Une volonté de montée en valeur ajoutée
Cette orientation traduit une volonté claire de faire évoluer le secteur minier vers une industrialisation plus poussée. Le lithium, essentiel à la fabrication de batteries électriques, est au cœur des ambitions de diversification économique du pays.
Cette stratégie intervient alors que le marché mondial est confronté à une surabondance de l’offre, ce qui exerce une pression sur les cours et réduit les marges des producteurs de matières premières.
Lire : Zimbabwe : suspension des exportations de lithium brut
Le choix du Zimbabwe s’inscrit dans une dynamique plus large sur le continent, où plusieurs États cherchent à mieux contrôler leurs ressources stratégiques.

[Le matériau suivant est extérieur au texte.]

(** * BareMetal yalibc: the formatted-output engine and its Ryu core

    A shallow embedding of the printf family of [yalibc] (the
    conversion-specifier parser, the output sink, the field formatter,
    the integer and float renderers and the dispatch loop), of the
    binary64-to-decimal conversion of [ryu.c] and of the searches of
    [string.c] that printf calls, followed by the properties of the
    specification that were checked against them and by further
    properties of the same code.

    Conventions of the embedding:
    - C integers are [Z]; unsigned arithmetic wraps with [u32], [u64]
      and [u128], and signed [int] arithmetic is two's complement
      ([s32], [s64]), which is what the RISC-V targets compute.
    - A pointer with its length ([const char *] and [size_t]) is a
      [list ascii]: the slice it designates.
    - Operations that have no machine-independent result (an array read
      out of bounds, a shift count outside the width of its type, a
      [va_arg] that finds no argument of the requested class) yield
      [Undef]; a loop that does not finish within its fuel yields
      [Diverge]. *)

From Stdlib Require Import ZArith List String Ascii Bool Lia.
From stdpp Require Import gmap.
Import ListNotations.
Open Scope Z_scope.

(** ** Machine integers *)

Module MachInt.

Definition u8   (x : Z) : Z := x mod 2 ^ 8.
Definition u16  (x : Z) : Z := x mod 2 ^ 16.
Definition u32  (x : Z) : Z := x mod 2 ^ 32.
Definition u64  (x : Z) : Z := x mod 2 ^ 64.
Definition u128 (x : Z) : Z := x mod 2 ^ 128.

(** Reinterpretation of the low [w] bits as a signed number. *)
Definition sN (w : Z) (x : Z) : Z := (x + 2 ^ (w - 1)) mod 2 ^ w - 2 ^ (w - 1).
Definition s8  := sN 8.
Definition s16 := sN 16.
Definition s32 := sN 32.
Definition s64 := sN 64.

Definition INT_MAX  : Z := 2147483647.
Definition SIZE_MAX : Z := 2 ^ 64 - 1.

(** A C condition: any non-zero value is true. *)
Definition nz (x : Z) : bool := negb (x =? 0).

End MachInt.
Import MachInt.

(** ** Results of C computations *)

Inductive res (A : Type) : Type :=
| Ok (a : A)
| Undef
| Diverge.
Arguments Ok {A} a.
Arguments Undef {A}.
Arguments Diverge {A}.

Definition bind {A B : Type} (m : res A) (k : A -> res B) : res B :=
  match m with
  | Ok a => k a
  | Undef => Undef
  | Diverge => Diverge
  end.

Notation "'let!' x ':=' m 'in' k" := (bind m (fun x => k))
  (at level 10, x pattern, m at level 100, k at level 200).

(** ** Characters *)

Definition NUL : ascii := "000"%char.
Definition code (c : ascii) : Z := Z.of_N (N_of_ascii c).
Definition chr (z : Z) : ascii := ascii_of_N (Z.to_N (u8 z)).

(** ** errno.h *)

Definition EINVAL  : Z := 22.
Definition ENOTSUP : Z := 95.

(** ** Descriptor flags (the enums of the printf implementation) *)

Definition FFLAG_ALT      : Z := 0x01.
Definition FFLAG_ZERO_PAD : Z := 0x02.
Definition FFLAG_LEFT_ADJ : Z := 0x04.
Definition FFLAG_NOPSIGN  : Z := 0x08.
Definition FFLAG_ADDSIGN  : Z := 0x10.
Definition FFLAG_MASK     : Z := 0x1F.

Definition LFLAG_HALF      : Z := 0x020.
Definition LFLAG_HALF_HALF : Z := 0x040.
Definition LFLAG_LONG      : Z := 0x080.
Definition LFLAG_LONG_LONG : Z := 0x100.
Definition LFLAG_INTMAX    : Z := 0x200.
Definition LFLAG_SIZET     : Z := 0x400.
Definition LFLAG_PTRDIFF   : Z := 0x800.
Definition LFLAG_MASK      : Z := 0xFE0.

Definition TFLAG_INT    : Z := 0x01000.
Definition TFLAG_DOUBLE : Z := 0x02000.
Definition TFLAG_CHAR   : Z := 0x04000.
Definition TFLAG_STRING : Z := 0x08000.
Definition TFLAG_PTR    : Z := 0x10000.
Definition TFLAG_CTR    : Z := 0x20000.
Definition TFLAG_MASK   : Z := 0x3F000.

Des politiques similaires ont été mises en place sur d’autres minerais critiques, avec pour objectif de favoriser la transformation locale et de limiter les exportations de produits bruts.
Un secteur clé pour l’économie nationale
Le secteur minier demeure l’un des principaux piliers de l’économie zimbabwéenne. Le lithium contribue de manière croissante aux recettes d’exportation, dans un secteur qui représente une part importante des revenus extérieurs du pays et des finances publiques.
Cette nouvelle orientation devrait progressivement redessiner la structure de la filière, même si son impact dépendra de la capacité des entreprises à développer rapidement des unités de transformation sur place.